First they came for the Socialists, and I did not speak out— Because I was not a Socialist. Then they came for the Trade Unionists, and I did not speak out— Because I was not a Trade Unionist. Then they came for the Jews, and I did not speak out— Because I was not a Jew. Then they came for me—and there was no one left to speak for me.
Don't let Trump divide us. Please speak out. Loudly. Clearly. wo of the first congressional resisters to jump into action yesterday were Jerrold Nadler and Nydia Velazquez who traveled to JFK airport to demand the release of the dozen refugees being held under Trump's unconstitutional executive order. They got one of them-- an Iraqi who fought for the U.S.-- released quickly and were still working to free the other 11 as I wrote this. Nadler's and Velazquez's statement:
Today, we saw in real human terms the damage and the absurdity of Trump’s policies. The president’s executive order is mean-spirited, ill-conceived, and ill-advised. The order almost banned a man from entering the country who has worked for the United States government for 10 years, who risked his life to help us and to help our troops, and who loves our country. Thankfully, we did not sit idly by. We took action. We demanded his release, and the release of the others who are being unlawfully detained. We are pleased to announce that Hameed Khalid Darweesh has been released and can now be reunited with his family.This should not happen in America. We shouldn’t have to demand the release of refugees one by one. We must fight this executive order in the streets, in the courts, anywhere, anytime. We must resist. We must fight. We must keep working to keep America the land of the free and the home of the brave.

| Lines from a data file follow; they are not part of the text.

(** ** cli.py: check and validate; database.py: DatabaseManager *)

(** X27: [check] always ends the process: with status 0 when the system
    checks pass, and with status 1 on a [SystemCheckError]; [validate]
    ends normally when the configuration loads and with status 1 on an
    [Exception], and asks for nothing but the configuration.  Neither
    writes anything. *)
Theorem check_and_validate_exit (w : world) (config : string) (s : state) :
  let checked := cli_commands.check w s in
  let validated := cli_commands.validate w config s in
  checked.1 = match system_checks w with
              | Ok _ => Raise (SystemExit 0)
              | Raise (Exception cls text) =>
                  if String.eqb cls "SystemCheckError"
                  then Raise (SystemExit 1)
                  else Raise (Exception cls text)
              | Raise e => Raise e
              end
  /\ validated.1 = match loaded_config w with
                   | Ok _ => Ok tt
                   | Raise (Exception _ _) => Raise (SystemExit 1)
                   | Raise e => Raise e
                   end
  /\ events.calls (trace validated.2)
     = events.calls (trace s) ++ [LoadConfig config]
  /\ same_vars s checked.2 /\ files checked.2 = files s
  /\ same_vars s validated.2 /\ files validated.2 = files s.
Proof.
  intros checked validated. subst checked validated.
  split_and!.
  - change (wp (cli_commands.check w)
              (fun r _ =>
                 r = match system_checks w with
                     | Ok _ => Raise (SystemExit 0)
                     | Raise (Exception cls text) =>
                         if String.eqb cls "SystemCheckError"
                         then Raise (SystemExit 1)
                         else Raise (Exception cls text)
                     | Raise e => Raise e
                     end) s).
    unfold cli_commands.check, cli_commands.log. wp_run; reflexivity.
  - change (wp (cli_commands.validate w config)
              (fun r _ =>
                 r = match loaded_config w with
                     | Ok _ => Ok tt
                     | Raise (Exception _ _) => Raise (SystemExit 1)
                     | Raise e => Raise e
                     end) s).
    unfold cli_commands.validate, cli_commands.log. wp_run; reflexivity.
  - change (wp (cli_commands.validate w config)
              (fun _ s' =>
                 events.calls (trace s')
                 = events.calls (trace s) ++ [LoadConfig config]) s).
    unfold cli_commands.validate, cli_commands.log. wp_run.
    all: unfold events.calls; rewrite !omap_app; cbn;
      by rewrite ?app_nil_r.
  - change (wp (cli_commands.check w) (fun _ s' => same_vars s s') s).
    unfold cli_commands.check, cli_commands.log. wp_run; by repeat split.
  - change (wp (cli_commands.check w) (fun _ s' => files s' = files s) s).
    unfold cli_commands.check, cli_commands.log. wp_run; reflexivity.
  - change (wp (cli_commands.validate w config)
              (fun _ s' => same_vars s s') s).
    unfold cli_commands.validate, cli_commands.log. wp_run; by repeat split.
  - change (wp (cli_commands.validate w config)
              (fun _ s' => files s' = files s) s).
    unfold cli_commands.validate, cli_commands.log. wp_run; reflexivity.
Qed.
(** [HandleTable::Insert] puts the handle in the place of the entry
    with its key and its hash, or at the end of the chain. *)
Lemma HandleTable_Insert_spec heap t h e :
  table_ok heap t -> elems_ t < 2 ^ 31 -> deref heap h = Some e -> h ∉ entries t ->
  exists t' old, HandleTable_Insert heap t h = Some (t', old) /\ table_ok heap t' /\
    match old with
    | Some q =>
        q ∈ entries t /\
        (exists e', deref heap q = Some e' /\
                    has_key e' (LRUHandle.key e) (LRUHandle.hash e)) /\
        q :: entries t' ≡ₚ h :: entries t
    | None =>
        absent heap t (LRUHandle.key e) (LRUHandle.hash e) /\
        entries t' ≡ₚ h :: entries t
    end.
Proof.
  intros Hok Hlt He Hnotin. pose proof (table_ok_bound _ _ Hok) as Hbound.
  destruct Hok as [Ht Hload].
  destruct (FindPointer_spec heap t (LRUHandle.key e) (LRUHandle.hash e) Ht)
    as (n & chain & HF & Hc & Hn).
  unfold HandleTable_Insert. rewrite He. cbn -[Resize]. rewrite HF. cbn -[Resize].
  rewrite Hc. cbn -[Resize uint32 Z.gtb].
  set (b := bucket_of t (LRUHandle.hash e)) in *.
  pose proof (ok_elems _ _ Ht) as Hel.
  assert (Hnd0 : NoDup (h :: entries t)).
  { apply NoDup_cons. split; [exact Hnotin|exact (ok_nodup _ _ Ht)]. }
  destruct (chain !! n) as [q|] eqn:Hq.
  - (* the entry [q] is replaced *)
    destruct Hn as [Hqin Hqkey].
    eexists _, (Some q). split; [reflexivity|].
    set (t1 := {| length_ := length_ t; elems_ := elems_ t;
                  list_ := <[b := <[n := h]> chain]> (list_ t) |}).
    assert (Hperm : q :: entries t1 ≡ₚ h :: entries t).
    { destruct (concat_insert (list_ t) b chain (<[n := h]> chain) Hc)
        as (l1 & l2 & E1 & E2).
      unfold entries, t1. cbn [list_]. rewrite E1, E2.
      rewrite !(Permutation_middle l1). apply Permutation_app_head.
      rewrite !app_comm_cons. apply Permutation_app_tail.
      now apply insert_Permutation_cons. }
    assert (Hnd1 : NoDup (q :: entries t1)) by now rewrite Hperm.
    apply NoDup_cons in Hnd1 as [Hq1 Hnd1].
    assert (Hmem : forall p, p ∈ entries t1 -> p = h \/ (p ∈ entries t /\ p <> q)).
    { intros p Hp. assert (Hp' : p ∈ h :: entries t) by (rewrite <- Hperm; now right).
      apply elem_of_cons in Hp' as [->|Hp']; [now left|]. right. split; [exact Hp'|].
      intros ->. contradiction. }
    split; [|split; [exact Hqin|split; [exact Hqkey|exact Hperm]]].
    split; [constructor|]; cbn [length_ elems_ list_ t1].
    + exact (ok_length _ _ Ht).
    + rewrite length_insert. exact (ok_buckets _ _ Ht).
    + rewrite Hel. f_equal. apply Permutation_length in Hperm. cbn [length] in Hperm. lia.
    + intros b' chain' p Hb Hp.
      apply list_lookup_insert_Some in Hb as [(<- & <- & _)|[Hne Hb]].
      * assert (Hp' : p ∈ h :: chain).
        { rewrite <- (insert_Permutation_cons chain n q h Hq). now right. }
        apply elem_of_cons in Hp' as [->|Hp']; [exists e; split; [exact He|reflexivity]|].
        exact (ok_chain _ _ Ht _ _ _ Hc Hp').
      * exact (ok_chain _ _ Ht _ _ _ Hb Hp).
    + exact Hnd1.
    + intros p1 p2 e1 e2 Hp1 Hp2 H1 H2 Hk Hh.
      destruct Hqkey as (eq & Heq & Hqh & Hqk).
      destruct (Hmem p1 Hp1) as [->|[Hp1' Hne1]], (Hmem p2 Hp2) as [->|[Hp2' Hne2]].
      * reflexivity.
      * exfalso. apply Hne2. rewrite He in H1. inversion H1; subst e1.
        apply (ok_unique _ _ Ht p2 q e2 eq); auto; congruence.
      * exfalso. apply Hne1. rewrite He in H2. inversion H2; subst e2.
        apply (ok_unique _ _ Ht p1 q e1 eq); auto; congruence.
      * apply (ok_unique _ _ Ht p1 p2 e1 e2); auto.
    + exact Hload.
  - (* the handle is linked at the end of the chain *)
    destruct Hn as [-> Habs].
    set (t1 := {| length_ := length_ t; elems_ := uint32 (elems_ t + 1);
                  list_ := <[b := chain ++ [h]]> (list_ t) |}).
    assert (Hu32 : uint32 (elems_ t + 1) = elems_ t + 1)
      by (unfold uint32; apply Z.mod_small; lia).
    assert (Hperm : entries t1 ≡ₚ h :: entries t).
    { destruct (concat_insert (list_ t) b chain (chain ++ [h]) Hc) as (l1 & l2 & E1 & E2).
      unfold entries, t1. cbn [list_]. rewrite E1, E2.
      rewrite (Permutation_middle l1). apply Permutation_app_head.
      rewrite app_comm_cons. apply Permutation_app_tail.
      symmetry. apply Permutation_cons_append. }
    assert (Ht1 : table_shape heap t1).
    { constructor; cbn [length_ elems_ list_ t1].
      + exact (ok_length _ _ Ht).
      + rewrite length_insert. exact (ok_buckets _ _ Ht).
      + rewrite Hu32, Hperm. cbn [length]. lia.
      + intros b' chain' p Hb Hp.
        apply list_lookup_insert_Some in Hb as [(<- & <- & _)|[Hne Hb]].
        * apply elem_of_app in Hp as [Hp|Hp].
          -- exact (ok_chain _ _ Ht _ _ _ Hc Hp).
          -- apply list_elem_of_singleton in Hp as ->.
             exists e. split; [exact He|reflexivity].
        * exact (ok_chain _ _ Ht _ _ _ Hb Hp).
      + now rewrite Hperm.
      + intros p1 p2 e1 e2 Hp1 Hp2 H1 H2 Hk Hh.
        rewrite Hperm in Hp1, Hp2.
        apply elem_of_cons in Hp1 as [->|Hp1], Hp2 as [->|Hp2].
        * reflexivity.
        * exfalso. rewrite He in H1. inversion H1; subst e1.
          apply (Habs p2 e2 Hp2 H2). split; congruence.
        * exfalso. rewrite He in H2. inversion H2; subst e2.
          apply (Habs p1 e1 Hp1 H1). split; congruence.
        * apply (ok_unique _ _ Ht p1 p2 e1 e2); auto. }
    fold t1. change (uint32 (elems_ t + 1)) with (elems_ t1).
    change (length_ t) with (length_ t1) at 1.
    destruct (elems_ t1 >? length_ t1) eqn:Hgt.
    + destruct (Resize_spec heap t1 Ht1) as (t' & -> & Hok' & Hperm').
      { cbn [elems_ t1]. lia. }
      cbn. eexists _, None. split; [reflexivity|]. split; [exact Hok'|].
      split; [exact Habs|]. now rewrite Hperm'.
    + eexists _, None. split; [reflexivity|]. split; [|split; [exact Habs|exact Hperm]].
      split; [exact Ht1|]. rewrite Z.gtb_ltb in Hgt. apply Z.ltb_ge in Hgt. exact Hgt.
Qed.

(** *** References *)

Ltac simpl_cache :=
  cbn [capacity_ usage_ lru_ table_ heap deleted
       set_usage_ set_lru_ set_table_ set_heap set_deleted LRU_Append] in *.

Lemma kept_refl heap : kept heap heap.
Proof. intros p e He. exists e. split; [exact He|]. now destruct e. Qed.

Lemma kept_trans heap1 heap2 heap3 :
  kept heap1 heap2 -> kept heap2 heap3 -> kept heap1 heap3.
Proof.
  intros H12 H23 p e3 H3. destruct (H23 p e3 H3) as (e2 & H2 & E3).
  destruct (H12 p e2 H2) as (e1 & H1 & E2). exists e1. split; [exact H1|].
  rewrite E3, E2. now destruct e1.
Qed.

Lemma kept_fields heap heap' p e' :
  kept heap heap' -> deref heap' p = Some e' ->
  exists e, deref heap p = Some e /\
    LRUHandle.key e' = LRUHandle.key e /\ LRUHandle.hash e' = LRUHandle.hash e /\
    LRUHandle.charge e' = LRUHandle.charge e /\ LRUHandle.value e' = LRUHandle.value e.
Proof.
  intros Hk He'. destruct (Hk p e' He') as (e & He & E). exists e.
  split; [exact He|]. rewrite E. now destruct e.
Qed.

Lemma count_zero_notin p l : count p l = O -> p ∉ l.
Proof. intros H Hin. apply count_elem in Hin. lia. Qed.

Lemma uint64_sub_l a b : uint64 (uint64 a - b) = uint64 (a - b).
Proof. unfold uint64. apply Zminus_mod_idemp_l. Qed.

Lemma uint64_add_l a b : uint64 (uint64 a + b) = uint64 (a + b).
Proof. unfold uint64. apply Zplus_mod_idemp_l. Qed.

(** [Unref] gives up one reference, and frees the handle with the last
    one. *)
Lemma Unref_spec c owners owners' e :
  accounted (heap c) owners -> owners ≡ₚ e :: owners' ->
  Z.of_nat (count e owners) < 2 ^ 32 ->
  usage_ c = uint64 (total_charge (heap c)) ->
  exists c', Unref c e = Some c' /\
    accounted (heap c') owners' /\
    usage_ c' = uint64 (total_charge (heap c')) /\
    capacity_ c' = capacity_ c /\ lru_ c' = lru_ c /\ table_ c' = table_ c /\
    kept (heap c) (heap c') /\
    (forall q, q <> e -> deref (heap c') q = deref (heap c) q).
Proof.
  intros [Hrefs Hlive] Hperm Hlen Husage.
  assert (Hin : e ∈ owners) by (rewrite Hperm; now left).
  destruct (deref (heap c) e) as [h|] eqn:He; [|now apply Hlive in Hin].
  destruct (Hrefs e h He) as [Hr Hr1].
  assert (Hcount : count e owners = S (count e owners')).
  { rewrite (count_Permutation e _ _ Hperm). cbn [count]. now rewrite decide_True. }
  assert (Hother : forall q, q <> e -> count q owners = count q owners').
  { intros q Hq. rewrite (count_Permutation q _ _ Hperm). cbn [count].
    now rewrite decide_False by congruence. }
  pose proof (deref_lt _ _ _ He) as Hlt.
  assert (Hu32 : uint32 (LRUHandle.refs h - 1) = LRUHandle.refs h - 1)
    by (unfold uint32; apply Z.mod_small; lia).
  unfold Unref. rewrite He. cbn [mbind option_bind].
  destruct (LRUHandle.refs h >? 0) eqn:Hpos; [|rewrite Z.gtb_ltb in Hpos; apply Z.ltb_ge in Hpos; lia].
  cbn [LRUHandle.refs LRUHandle.set_refs LRUHandle.charge LRUHandle.key LRUHandle.key_data
       LRUHandle.value LRUHandle.deleter]. rewrite Hu32.
  destruct (LRUHandle.refs h - 1 <=? 0) eqn:Hlast.
  - apply Z.leb_le in Hlast. assert (Hzero : count e owners' = O) by lia.
    eexists. split; [reflexivity|]. simpl_cache.
    assert (Hd : forall q, deref (free (store (heap c) e (LRUHandle.set_refs h
                    (LRUHandle.refs h - 1))) e) q
                 = if decide (e = q) then None else deref (heap c) q).
    { intros q. rewrite deref_free by (unfold store; now rewrite length_insert).
      destruct (decide (e = q)); [reflexivity|].
      rewrite deref_store by exact Hlt. now rewrite decide_False. }
    split; [split|].
    + intros p x Hp. rewrite Hd in Hp. destruct (decide (e = p)); [discriminate|].
      destruct (Hrefs p x Hp) as [H1 H2]. split; [|exact H2].
      rewrite H1, Hother by congruence. reflexivity.
    + intros p Hp. rewrite Hd. destruct (decide (e = p)) as [<-|Hne].
      * now apply count_zero_notin in Hzero.
      * apply Hlive. rewrite Hperm. now right.
    + split; [|split; [reflexivity|split; [reflexivity|split; [reflexivity|split]]]].
      * rewrite Husage, uint64_sub_l. f_equal.
        erewrite total_charge_free
          by (rewrite deref_store by exact Hlt; now rewrite decide_True).
        erewrite total_charge_store by exact He.
        cbn [LRUHandle.charge LRUHandle.set_refs]. lia.
      * intros p x Hp. rewrite Hd in Hp. destruct (decide (e = p)); [discriminate|].
        exists x. split; [exact Hp|]. now destruct x.
      * intros q Hq. rewrite Hd. now rewrite decide_False by congruence.
  - apply Z.leb_gt in Hlast.
    eexists. split; [reflexivity|]. simpl_cache.
    set (h' := LRUHandle.set_refs h (LRUHandle.refs h - 1)).
    split; [split|].
    + intros p x Hp. rewrite deref_store in Hp by exact Hlt.
      destruct (decide (e = p)) as [<-|Hne].
      * inversion Hp; subst x. cbn [h' LRUHandle.refs LRUHandle.set_refs]. lia.
      * destruct (Hrefs p x Hp) as [H1 H2]. split; [|exact H2].
        rewrite H1, Hother by congruence. reflexivity.
    + intros p Hp. rewrite deref_store by exact Hlt.
      destruct (decide (e = p)); [discriminate|].
      apply Hlive. rewrite Hperm. now right.
    + split; [|split; [reflexivity|split; [reflexivity|split; [reflexivity|split]]]].
      * rewrite Husage. f_equal. erewrite total_charge_store by exact He.
        cbn [h' LRUHandle.charge LRUHandle.set_refs]. lia.
      * intros p x Hp. rewrite deref_store in Hp by exact Hlt.
        destruct (decide (e = p)) as [<-|Hne].
        -- inversion Hp; subst x. exists h. split; [exact He|]. reflexivity.
        -- exists x. split; [exact Hp|]. now destruct x.
      * intros q Hq. rewrite deref_store by exact Hlt. now rewrite decide_False by congruence.
Qed.

Lemma Permutation_cons_NoDup (l l' : list nat) p :
  l ≡ₚ p :: l' -> NoDup l ->
  NoDup l' /\ (p ∉ l') /\ forall q, q ∈ l' <-> q ∈ l /\ q <> p.
Proof.
  intros H Hl. rewrite H in Hl. apply NoDup_cons in Hl as [Hn Hl].
  split; [exact Hl|]. split; [exact Hn|].
  intros q. rewrite H, elem_of_cons. split.
  - intros Hq. split; [now right|]. intros ->. contradiction.
  - intros [[->|Hq] Hne]; [congruence|exact Hq].
Qed.

Lemma count_owner hs lru p :
  NoDup lru -> Z.of_nat (length hs) + 1 < 2 ^ 32 ->
  Z.of_nat (count p (hs ++ lru)) < 2 ^ 32.
Proof.
  intros Hnd Hlen. rewrite count_app. pose proof (count_le_length p hs).
  assert (count p lru <= 1)%nat; [|lia].
  destruct (decide (p ∈ lru)) as [Hin|Hout].
  - now rewrite count_NoDup.
  - rewrite count_notin by exact Hout. lia.
Qed.

Lemma cache_ok_listed_live c hs p :
  cache_ok c hs -> p ∈ lru_ c -> exists e, deref (heap c) p = Some e.
Proof.
  intros Hok Hp. apply (ok_listed _ _ Hok) in Hp.
  exact (entries_live _ _ _ (proj1 (ok_table _ _ Hok)) Hp).
Qed.
Lemma gen_loop_raises {S1 S2} (a : Gen.inputs) (model_choice : string)
    (loc : Gen.locals) (w w1 : world) (k1 k2 : nat) (e : exn) :
  gen_loop_post (S := S1) a model_choice loc w k1 (Raises e) w1 ->
  gen_loop_post (S := S2) a model_choice loc w (k1 + k2) (Raises e) w1.
Proof.
  intros (t1 & Ht1 & Hf1 & Hp1 & Hm1).
  exists t1. split; [done|]. split; [done|]. split; [lia|]. done.
Qed.

Lemma gen_loop_outcome {L A} (a : Gen.inputs) (model_choice : string) (l : list A)
    (body : A -> Gen.locals -> M Gen.result Gen.locals Gen.locals) (k : nat) :
  (forall x loc w, wp (body x loc) (gen_loop_post a model_choice loc w k) w) ->
  forall loc w,
    wp (for_each (S := L) l body loc)
      (gen_loop_post a model_choice loc w (length l * k)) w.
Proof.
  intros Hbody. induction l as [|x l IH]; intros loc w.
  - apply wp_for_each_nil. exists []. split; [by rewrite app_nil_r|].
    split; [constructor|]. split; [done|]. intros s Hs. exists s.
    split; [done|]. split; [done|]. split; [done|by left].
  - apply wp_for_each_cons. eapply wp_mono; [apply Hbody|].
    intros c w1 Hpost. cbn [length]. replace (S (length l) * k)%nat
      with (k + length l * k)%nat by lia.
    destruct c as [loc1|r|s0|s0|e]; cbn [after_iteration].
    + eapply wp_mono; [apply IH|]. intros c2 w2 H2. by eapply gen_loop_seq.
    + by eapply gen_loop_returns.
    + destruct Hpost as (t & _ & _ & _ & Hm).
      by destruct (Hm Preparing ltac:(done)) as (? & _ & ?).
    + destruct Hpost as (t & _ & _ & _ & Hm).
      by destruct (Hm Preparing ltac:(done)) as (? & _ & ?).
    + by eapply gen_loop_raises.
Qed.

Lemma wp_crop_frames {R S} (target_width target_height desired_frame_count : Z)
    (scale : spec_float) (new_width new_height : Z) (frames : list frame)
    (frame_count : Z) (written : list frame)
    (Q : ctl R S (Z * list frame) -> world -> Prop) (w0 w : world) :
  evolves [] w0 w ->
  (forall c w', evolves [] w0 w' -> Q c w') ->
  wp (crop_frames target_width target_height desired_frame_count scale
        new_width new_height frames frame_count written) Q w.
Proof.
  revert frame_count written w.
  induction frames as [|f frames IH]; intros frame_count written w Hacc H;
    cbn [crop_frames].
  - wp_auto; by apply H.
  - wp_auto; try (by apply H); by apply IH.
Qed.

Lemma wp_auto_crop_video {R S} (video_path : string)
    (target_width target_height desired_frame_count desired_fps : Z)
    (Q : ctl R S string -> world -> Prop) (w : world) :
  (forall e w', evolves [] w w' -> Q (Raises e) w') ->
  (forall path w', evolves [] w w' -> Q (Normal path) w') ->
  wp (call (auto_crop_video video_path target_width target_height
              desired_frame_count desired_fps)) Q w.
Proof.
  intros H1 H2. apply wp_call. unfold auto_crop_video.
  pose proof (evolves_refl w) as Hacc.
  wp_auto; try (by apply H1); try (by apply H2).
  all: eapply wp_crop_frames; [done|];
    match goal with H : evolves _ _ _ |- _ => clear H end;
    intros [[fc wr]| | | |] w2 Hacc; cbn [after]; try done; try (by apply H1).
  all: wp_auto; try (by apply H1); by apply H2.
Qed.

Section Reload.
Context {R S : Type}.

Lemma wp_reload_if_changed (msg_lora msg_base : string)
    (model_choice torch_dtype vram_value : string)
    (effective_lora_model : option string) (lora_alpha : Qc)
    (Q : ctl R S unit -> world -> Prop) (w : world) :
  let config :=
    make_config model_choice torch_dtype vram_value effective_lora_model lora_alpha in
  known_model model_choice = true ->
  (stale config w = false -> Q (Normal tt) w) ->
  (stale config w = true ->
   forall pipe w',
     trace (io w') = trace (io w) ++ [EvLoad pipe] ->
     loaded_pipeline (py w') = Some pipe ->
     loaded_pipeline_config (py w') = config ->
     (forall p, is_Some (fs_lookup p (fs (io w))) ->
                is_Some (fs_lookup p (fs (io w')))) ->
     Q (Normal tt) w') ->
  wp (reload_if_changed msg_lora msg_base model_choice torch_dtype vram_value
        effective_lora_model lora_alpha) Q w.
Proof.
  intros config Hk H1 H2. unfold reload_if_changed. fold config. do 2 wp_step.
  change (is_none (loaded_pipeline (py w))
          || bool_decide (loaded_pipeline_config (py w) <> config))
    with (stale config w).
  destruct (stale config w); [|by apply wp_ret, H1].
  specialize (H2 eq_refl). pose proof (evolves_refl w) as Hacc.
  wp_step.
  assert (Hload : forall w1, evolves [] w w1 ->
           wp (load_wan_pipeline (R := R) (S := S) model_choice torch_dtype vram_value
                 effective_lora_model lora_alpha)
             (after (fun pipe => wp (modify (set_py (with_loaded_pipeline (Some pipe)));;
                        modify (set_py (with_loaded_pipeline_config config))) Q) Q) w1).
  { intros w1 Hw1. apply wp_load_wan_pipeline; [congruence|].
    intros _ pipe w2 Hev. pose proof (evolves_trans _ _ _ _ _ Hw1 Hev) as Hall.
    clear Hw1 Hev Hacc. cbn [after]. wp_steps.
    apply (H2 pipe); cbn; try done.
    - apply (ev_trace _ _ _ Hall).
    - apply (ev_fs _ _ _ Hall). }
  destruct effective_lora_model; wp_steps; by apply Hload.
Qed.

End Reload.

Lemma gen_model_choice_known (radio model_choice : string) :
  gen_model_choice radio = Some model_choice ->
  known_model model_choice = true
  /\ ~ (model_choice <> "1.3B" /\ model_choice <> "14B_text"
        /\ is_image_model model_choice = false).
Proof.
  unfold gen_model_choice. repeat case_bool_decide; intros [= <-]; split; try done.
  all: intros (Ha & Hb & Hc); done.
Qed.

Lemma div_sixty (x : spec_float) :
  F64.div x (F64.round_int 60) = Ok (SFdiv F64.prec F64.emax x (F64.round_int 60)).
Proof. reflexivity. Qed.

Lemma range_length (n : Z) : length (range n) = Z.to_nat n.
Proof. unfold range. by rewrite length_map, length_seq. Qed.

Constitutional Crisis AlreadyThree federal judges, one in New York, one in Alexandria, VA and one in Seattle all handed down rulings blocking Trump's unconstitutional orders to detain Muslim visa and green card holders at airports. Bannon had the Department of Homeland Security issue a statement that they would continue implementing Trump's illegal order. (A 4th federal judge, in Boston, has since weighed in that Trump's orders to ban legal immigrants is unwarranted and he blocked it pending further hearings.) Bannon's defiance: "The president's Executive Orders remain in place-- prohibited travel will remain prohibitted, and the U.S. government retains the right to revoke visas at any time if required for national security or public safety."